いくつかのサイトが数字を出してくれる。 同じ職種なのに、百万単位で違う。少し先へ進むだけで、また違う数字が出てくる。

照明を売り場で見比べるときに少し似ていた。

昼白色。 電球色。 何畳用。 何ルーメン。

数字は並んでいるが、部屋はまだ存在していない。

照らされる机も、本棚も、夜更かしも、その数字には入っていない。

それでも箱には「おすすめ」と書いてある。

適正という文字も、「そんな箱の印刷」みたいだった。

少しだけ信用しかけた。

いや、信用ではない。 眺めていただけだと言い直した。 負けた感じがしたので、そういうことにしておいた。

昔、蛍光灯を替えたとき、思っていたより部屋が白くなったことがある。 家具は何も変わっていないのに、急に散らかって見えた。

部屋が散らかったのではなく、見える範囲だけ増えたらしい。

あのとき少し損をした気がした。 照明は便利だが、余計なものまで見つけてしまう。 適正年収という数字も、それに少し似ている。

生活は昨日と同じなのに、急に何かが足りないように見え始める。

数字は増えていない。
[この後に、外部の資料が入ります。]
Lemma timing_anomaly_from_next_day_witness :
  exists out,
    detect_timing_anomalies
      (calculate_discrepancies
         [attach (with_expected txn_001) set_no_id;
          attach (with_expected txn_001) set_001])
    = Ok out
    /\ map (fun r : Timed => timing_anomaly r) out = [true; false].
Proof.
  destruct (timing_anomaly_from_next_day
              (calculate_discrepancies
                 [attach (with_expected txn_001) set_no_id;
                  attach (with_expected txn_001) set_001])
              eq_refl)
    as (out & Hrun & _).
  exists out. split; [exact Hrun|].
  vm_compute in Hrun. injection Hrun as <-. vm_compute. reflexivity.
Defined.


Lemma batch_ok_fits (transactions_df : list Transaction)
    (settlements_df : list Settlement) :
  batch_ok transactions_df settlements_df = true
  <-> transactions_df <> []
      /\ spans_fit transactions_df settlements_df = true
      /\ expected_dates_fit transactions_df = true.
Proof.
  unfold batch_ok. destruct transactions_df as [|t ts].
  - split; [discriminate|]. now intros [H _].
  - rewrite andb_true_iff. split; [intros [H1 H2]|intros (_ & H1 & H2)];
      repeat split; trivial; discriminate.
Qed.



(** ** A settlement of exactly the expected amount *)

(** X9: on a frame whose date differences are 64-bit integers the
    three stages after the join return every row, in order; when the
    settled amount of a row is finite and equal to the expected settled
    amount, [calculate_discrepancies] reports a discrepancy amount of
    exactly zero, and [classify_settlement_status] does not classify the
    row as [discrepancy]: with a settlement identifier and a lifecycle
    status other than [authorized] and [declined] the row is
    [matched]. *)
Theorem exact_settlement_is_matched (reconciled_df : list Matched) :
  forallb (fun row : Matched => span_fits (settlement_date row) (timestamp row))
          reconciled_df = true ->
  exists timed_df,
    detect_timing_anomalies (calculate_discrepancies reconciled_df) = Ok timed_df
    /\ map (fun r : Classified => (r : Matched))
           (classify_settlement_status timed_df)
       = reconciled_df
    /\ Forall (fun r : Classified =>
                 is_finite (settled_amount r) = true ->
                 settled_amount r = expected_settled_amount r ->
                 discrepancy_amount r = 0%float
                 /\ settlement_status r <> "discrepancy"
                 /\ (settlement_id r <> None ->
                     status r <> "authorized" -> status r <> "declined" ->
                     settlement_status r = "matched"))
              (classify_settlement_status timed_df).
Proof.
  intros Hfit.
  rewrite detect_timing_anomalies_spec, calculate_discrepancies_map, forallb_map.
  cbn [discrepancy_row d_row]. rewrite Hfit.
  eexists. split; [reflexivity|].
  unfold classify_settlement_status. rewrite !map_map. split.
  - cbn [c_row timed t_row discrepancy_row d_row]. apply map_id.
  - apply List.Forall_forall. intros r Hr.
    apply in_map_iff in Hr as (row & <- & _).
    cbn [c_row settlement_status].
    change (settled_amount (timed (discrepancy_row row)))
      with (settled_amount row).
    change (expected_settled_amount (timed (discrepancy_row row)))
      with (expected_settled_amount row).
    change (settlement_id (timed (discrepancy_row row)))
      with (settlement_id row).
    change (status (timed (discrepancy_row row))) with (status row).
    intros Hfin Heq.
    assert (Hda : discrepancy_amount (timed (discrepancy_row row)) = 0%float).
    { cbn [discrepancy_amount t_row timed discrepancy_row].
      rewrite (is_finite_not_nan _ Hfin), <- Heq. now apply sub_self. }
    split; [exact Hda|].
    unfold classify_status. rewrite Hda.
    change (settlement_id (timed (discrepancy_row row)))
      with (settlement_id row).
    change (status (timed (discrepancy_row row))) with (status row).
    change (discrepancy_threshold_amount <? abs 0)%float with false.
    rewrite andb_false_l, andb_false_r.
    split.
    + destruct (_ || _); [discriminate|].
      destruct (settlement_id row); [discriminate|].
      destruct (String.eqb (status row) "captured"); [discriminate|].
      destruct (_ || _); discriminate.
    + intros Hsid Ha Hd.
      apply String.eqb_neq in Ha, Hd. rewrite Ha, Hd. cbn [orb].
      destruct (settlement_id row); [reflexivity|congruence].
Qed.

Lemma exact_settlement_is_matched_witness :
  exists timed_df,
    detect_timing_anomalies
      (calculate_discrepancies [attach (with_expected txn_001) set_001])
    = Ok timed_df
    /\ map (fun r : Classified =>
              (is_finite (settled_amount r),
               (settled_amount r =? expected_settled_amount r)%float,
               settlement_status r))
           (classify_settlement_status timed_df)
       = [(true, true, "matched")].
Proof.
  destruct (exact_settlement_is_matched
              [attach (with_expected txn_001) set_001] eq_refl)
    as (timed_df & Hrun & _).
  exists timed_df. split; [exact Hrun|].
  vm_compute in Hrun. injection Hrun as <-. vm_compute. reflexivity.
Defined.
ただ「照らす場所が変わっただけ」なのかもしれない。

たぶん違う。 本当に足りないのかもしれない。 その判断は別の部署が担当している。

帰ってきて部屋の照明を点けると、朝と同じ机があった。 マグカップはそのままで、鍵も同じ場所に置いてある。

昼は急いで見えた鍵が、夜になるとただの鍵へ戻っていた。

照明は今日も全部を同じように照らしている。 机の端には、小さな白いスイッチが残っていた。